WHAT IS EXPECTED:
The answer must be every line of the records below that contains the word "DeadLetterQueue", copied out.

(Saved data entries)

(* ===== verification/Decoded.v ===== *)
(** Facts about decoded values: an invariant of the zero value that every field
    setter keeps holds of whatever is decoded; in particular decoded envelopes and
    decoded maps can always be marshalled again. *)
From Stdlib Require Import Strings.String SpecFloat.
From S2P Require Import Prelude GoString Float64 Json JsonFacts Schema.

Local Open Scope string_scope.
Local Open Scope go_scope.

(** Undoing one [x ← r; k]. *)
Lemma bind_Some_inv {A B} (r : option A) (k : A -> option B) b :
  (x ← r; k x) = Some b -> exists x, r = Some x /\ k x = Some b.
Proof. destruct r as [x|]; [|done]. by exists x. Qed.

Ltac unbind H :=
  let x := fresh "x" in let E := fresh "E" in
  apply bind_Some_inv in H as (x & E & H).

(** The branches of a setter. *)
Ltac split_ifs H := repeat match type of H with (if ?b then _ else _) = _ => destruct b end.

Section Fields.
Context `{U : Unicode} {A : Type} (P : A -> Prop) (names : list string)
  (set : string -> jval -> A -> option A).
Hypothesis set_keeps : forall n v a a', P a -> set n v a = Some a' -> P a'.

Lemma decode_fields_inv l a a' : P a -> decode_fields names set l a = Some a' -> P a'.
Proof using set_keeps.
  revert a. induction l as [|[k v] l IH]; intros a Ha H; cbn in H; [by injection H as <-|].
  unbind H. destruct (find_field names k) as [n|]; [|injection E as <-; by eapply IH].
  eapply IH; [|exact H]. by eapply set_keeps.
Qed.

Lemma decode_struct_inv v a a' : P a -> decode_struct names set v a = Some a' -> P a'.
Proof using set_keeps.
  intros Ha H. destruct v; try done; cbn in H; [by injection H as <-|by eapply decode_fields_inv].
Qed.

Lemma decode_pointer_inv zero v o o' :
  P zero -> (forall a, o = Some a -> P a) -> decode_pointer names set zero v o = Some o' ->
  forall a', o' = Some a' -> P a'.
Proof using set_keeps.
  intros Hz Ho H a' ->. destruct v; cbn in H; try done.
  destruct (decode_fields _ _ _ _) as [x|] eqn:E; [|done]. cbn in H. injection H as ->.
  eapply decode_fields_inv; [|exact E]. destruct o; [by apply Ho|done].
Qed.
End Fields.

(** ** Maps *)
Lemma payload_map_ok_entries m :
  payload_map_ok (Some m) = forallb (fun kv => is_ok (marshal_any kv.2)) m.
Proof.
  unfold payload_map_ok. destruct m as [|kv m]; [done|]. cbn [map_field forallb snd].
  by rewrite andb_true_r, marshal_map_ok.
Qed.

Lemma decode_entries_ok l old new :
  payload_map_ok (Some old) = true -> decode_entries l old = Some new ->
  payload_map_ok (Some new) = true.
Proof.
  revert old. induction l as [|[k v] l IH]; intros old Hold H; cbn in H; [by injection H as <-|].
  unbind H. eapply IH; [|exact H]. rewrite payload_map_ok_entries in *.
  apply (forallb_assoc_set (fun v => is_ok (marshal_any v))); [by eapply to_any_marshals|done].
Qed.

Lemma decode_map_ok v old new :
  payload_map_ok old = true -> decode_map v old = Some new -> payload_map_ok new = true.
Proof.
  intros Hold H. destruct v; cbn in H; try done; [by injection H as <-|].
  destruct (decode_entries _ _) as [m|] eqn:E; [|done]. cbn in H. injection H as <-.
  eapply decode_entries_ok; [|exact E]. by destruct old.
Qed.

Lemma decode_float_finite v old new :
  is_finite old = true -> decode_float v old = Some new -> is_finite new = true.
Proof.
  intros Hold H. destruct v; cbn in H; try done; [by injection H as <-|by eapply number_float_finite].
Qed.

(** ** Envelopes *)
Definition coordinates_ok (c : Coordinates) : Prop := is_ok (marshal_coordinates c) = true.
Definition velocity_ok (v : Velocity) : Prop := is_ok (marshal_velocity v) = true.
Definition telemetry_ok (t : TelemetryPayload) : Prop := is_ok (marshal_telemetry t) = true.
Definition command_ok (c : CommandPayload) : Prop := is_ok (marshal_command c) = true.

Lemma coordinates_ok_spec c :
  coordinates_ok c <-> is_finite (Latitude c) = true /\ is_finite (Longitude c) = true /\ is_finite (AltitudeM c) = true.
Proof.
  unfold coordinates_ok, marshal_coordinates. rewrite marshal_fields_ok. cbn [forallb snd float_field].
  rewrite !marshal_float_ok, !andb_true_iff. tauto.
Qed.
Lemma velocity_ok_spec v :
  velocity_ok v <-> is_finite (VX v) = true /\ is_finite (VY v) = true /\ is_finite (VZ v) = true /\
    is_finite (SpeedMps v) = true.
Proof.
  unfold velocity_ok, marshal_velocity. rewrite marshal_fields_ok. cbn [forallb snd float_field].
  rewrite !marshal_float_ok, !andb_true_iff. tauto.
Qed.

Lemma set_coordinates_ok n v c c' : coordinates_ok c -> set_coordinates n v c = Some c' -> coordinates_ok c'.
Proof.
  rewrite !coordinates_ok_spec. intros (H1 & H2 & H3) H. unfold set_coordinates in H.
  destruct (String.eqb n "lat"); [|destruct (String.eqb n "lon")];
    unbind H; injection H as <-; (apply decode_float_finite in E; [by split_and!|done]).
Qed.
Lemma set_velocity_ok n v w w' : velocity_ok w -> set_velocity n v w = Some w' -> velocity_ok w'.
Proof.
  rewrite !velocity_ok_spec. intros (H1 & H2 & H3 & H4) H. unfold set_velocity in H.
  destruct (String.eqb n "vx"); [|destruct (String.eqb n "vy"); [|destruct (String.eqb n "vz")]];
    unbind H; injection H as <-; (apply decode_float_finite in E; [by split_and!|done]).
Qed.

Lemma telemetry_ok_spec t :
  telemetry_ok t <-> is_finite (BatteryPct t) = true /\ is_finite (HeadingDeg t) = true /\
    coordinates_ok (Coords t) /\ velocity_ok (Vel t) /\ payload_map_ok (MissionPayload t) = true.
Proof.
  unfold telemetry_ok. rewrite marshal_telemetry_ok, coordinates_ok_spec, velocity_ok_spec.
  unfold telemetry_floats. cbn [forallb]. rewrite !marshal_float_ok, !andb_true_iff. tauto.
Qed.
Lemma command_ok_spec c : command_ok c <-> payload_map_ok (Parameters_ c) = true.
Proof. unfold command_ok. by rewrite marshal_command_ok. Qed.

Section Envelope.
Context `{U : Unicode}.

Lemma set_telemetry_ok n v t t' : telemetry_ok t -> set_telemetry n v t = Some t' -> telemetry_ok t'.
Proof.
  rewrite !telemetry_ok_spec. destruct t as [id ty te st ba co ve he mi se].
  cbn. intros (H1 & H2 & H3 & H4 & H5) H. unfold set_telemetry in H.
  split_ifs H;
    unbind H; injection H as <-; cbn; try (by split_and!).
  - apply decode_float_finite in E; [|done]. by split_and!.
  - apply (decode_struct_inv coordinates_ok) in E; [|apply set_coordinates_ok|done]. by split_and!.
  - apply (decode_struct_inv velocity_ok) in E; [|apply set_velocity_ok|done]. by split_and!.
  - apply decode_float_finite in E; [|done]. by split_and!.
  - apply decode_map_ok in E; [|done]. by split_and!.
Qed.

Lemma set_command_ok n v c c' : command_ok c -> set_command n v c = Some c' -> command_ok c'.
Proof.
  rewrite !command_ok_spec. destruct c as [id tv ct pa ia iss]. cbn. intros Hp H. unfold set_command in H.
  split_ifs H;
    unbind H; injection H as <-; cbn; try done.
  by eapply decode_map_ok.
Qed.

Definition envelope_payloads_ok (e : SecurityEnvelope) : Prop :=
  (forall t, Telemetry e = Some t -> telemetry_ok t) /\ (forall c, Command e = Some c -> command_ok c).

Lemma set_envelope_ok n v e e' :
  envelope_payloads_ok e -> set_envelope n v e = Some e' -> envelope_payloads_ok e'.
Proof.
  intros [Ht Hc] H. unfold set_envelope in H.
  split_ifs H; unbind H; injection H as <-; split; cbn; try done.
  - refine (decode_pointer_inv _ _ _ set_telemetry_ok zero_telemetry v _ _ _ Ht E). by vm_compute.
  - refine (decode_pointer_inv _ _ _ set_command_ok zero_command v _ _ _ Hc E). by vm_compute.
Qed.

Lemma unmarshal_envelope_ok payload e :
  unmarshal_envelope payload = Some e -> envelope_payloads_ok e.
Proof.
  unfold unmarshal_envelope. intros H. unbind H.
  refine (decode_struct_inv _ _ _ set_envelope_ok x zero_envelope e _ H). by split; intros ? [=].
Qed.

Lemma marshal_header_ok h : is_ok (marshal_header h) = true.
Proof. unfold marshal_header. rewrite marshal_fields_ok. by destruct (Caveats h). Qed.

Lemma marshal_envelope_ok e : envelope_payloads_ok e -> is_ok (marshal_envelope e) = true.
Proof.
  intros [Ht Hc]. unfold marshal_envelope. rewrite marshal_fields_ok, !forallb_app.
  cbn [forallb snd]. rewrite marshal_header_ok. unfold telemetry_ok, command_ok in *.
  destruct (Telemetry e) as [t|]; destruct (Command e) as [c|]; cbn [forallb snd andb];
    rewrite ?Ht, ?Hc; done.
Qed.
End Envelope.
(* ===== verification/Guard.v ===== *)
(** cmd/cds-guard/main.go: the guard's packet pipeline and its subscription
    filter, over any bus. *)
From Stdlib Require Import Strings.Ascii Strings.String.
From S2P Require Import Prelude GoString Json Topic Bus Schema Policy Dlq.

Local Open Scope string_scope.
Local Open Scope Z_scope.
Local Open Scope go_scope.

(** The texts of encoding/json's decoding errors are a parameter. *)
Class JsonErrors := json_error_text : string -> string.

(** pkg/zenohutil/client.go: the envelope parser. *)
Definition ParseJSONEnvelope `{U : Unicode} `{JE : JsonErrors} (payload : string)
  : result string SecurityEnvelope :=
  match unmarshal_envelope payload with
  | Some env => Ok env
  | None => Err ("unmarshalling envelope: " +:+ json_error_text payload)
  end.

(** Counters are 64-bit. *)
Record CDSStats := mkStats { IngressTotal : Z; Passed : Z; Redacted : Z; Quarantined : Z }.
Definition zero_stats : CDSStats := mkStats 0 0 0 0.
Definition add_ingress (s : CDSStats) := mkStats (u64 (IngressTotal s + 1)) (Passed s) (Redacted s) (Quarantined s).
Definition add_passed (s : CDSStats) := mkStats (IngressTotal s) (u64 (Passed s + 1)) (Redacted s) (Quarantined s).
Definition add_redacted (s : CDSStats) := mkStats (IngressTotal s) (Passed s) (u64 (Redacted s + 1)) (Quarantined s).
Definition add_quarantined (s : CDSStats) := mkStats (IngressTotal s) (Passed s) (Redacted s) (u64 (Quarantined s + 1)).

(** A handler returns, or the process dies on a nil dereference. *)
Inductive outcome := Returned | Panicked.

(** What a call reads from its surroundings: two clock readings and whether the
    audit line reaches the disk. *)
Record ambient := mkAmbient { a_now1 : Z; a_now2 : Z; a_disk : bool }.

Section Guard.
Context `{U : Unicode} `{JE : JsonErrors} {B H : Type} `{BI : Bus B H}.

Record CDSGuard := mkGuard {
  bus : B;
  engine : PolicyEngine;
  dlq : DeadLetterQueue;
  stats : CDSStats;
}.

Definition NewCDSGuard (b : B) (q : DeadLetterQueue) (gpsDecimals : Z) : CDSGuard :=
  mkGuard b (NewPolicyEngine gpsDecimals) q zero_stats.

Definition set_stats (s : CDSStats) (g : CDSGuard) : CDSGuard := mkGuard (bus g) (engine g) (dlq g) s.

Definition guard_quarantine (a : ambient) (key reason details enclave class raw : string)
  (g : CDSGuard) : CDSGuard :=
  let q := (Quarantine (mkCall key reason details enclave class raw (a_now1 a) (a_now2 a) (a_disk a))
              (dlq g)).2 in
  mkGuard (bus g) (engine g) q (add_quarantined (stats g)).

(** Publication errors are only logged. *)
Definition guard_publish (key payload : string) (g : CDSGuard) : CDSGuard :=
  mkGuard (Publish key payload (bus g)).2 (engine g) (dlq g) (stats g).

EXERCISE ANSWER:
  dlq : DeadLetterQueue;
Definition NewCDSGuard (b : B) (q : DeadLetterQueue) (gpsDecimals : Z) : CDSGuard :=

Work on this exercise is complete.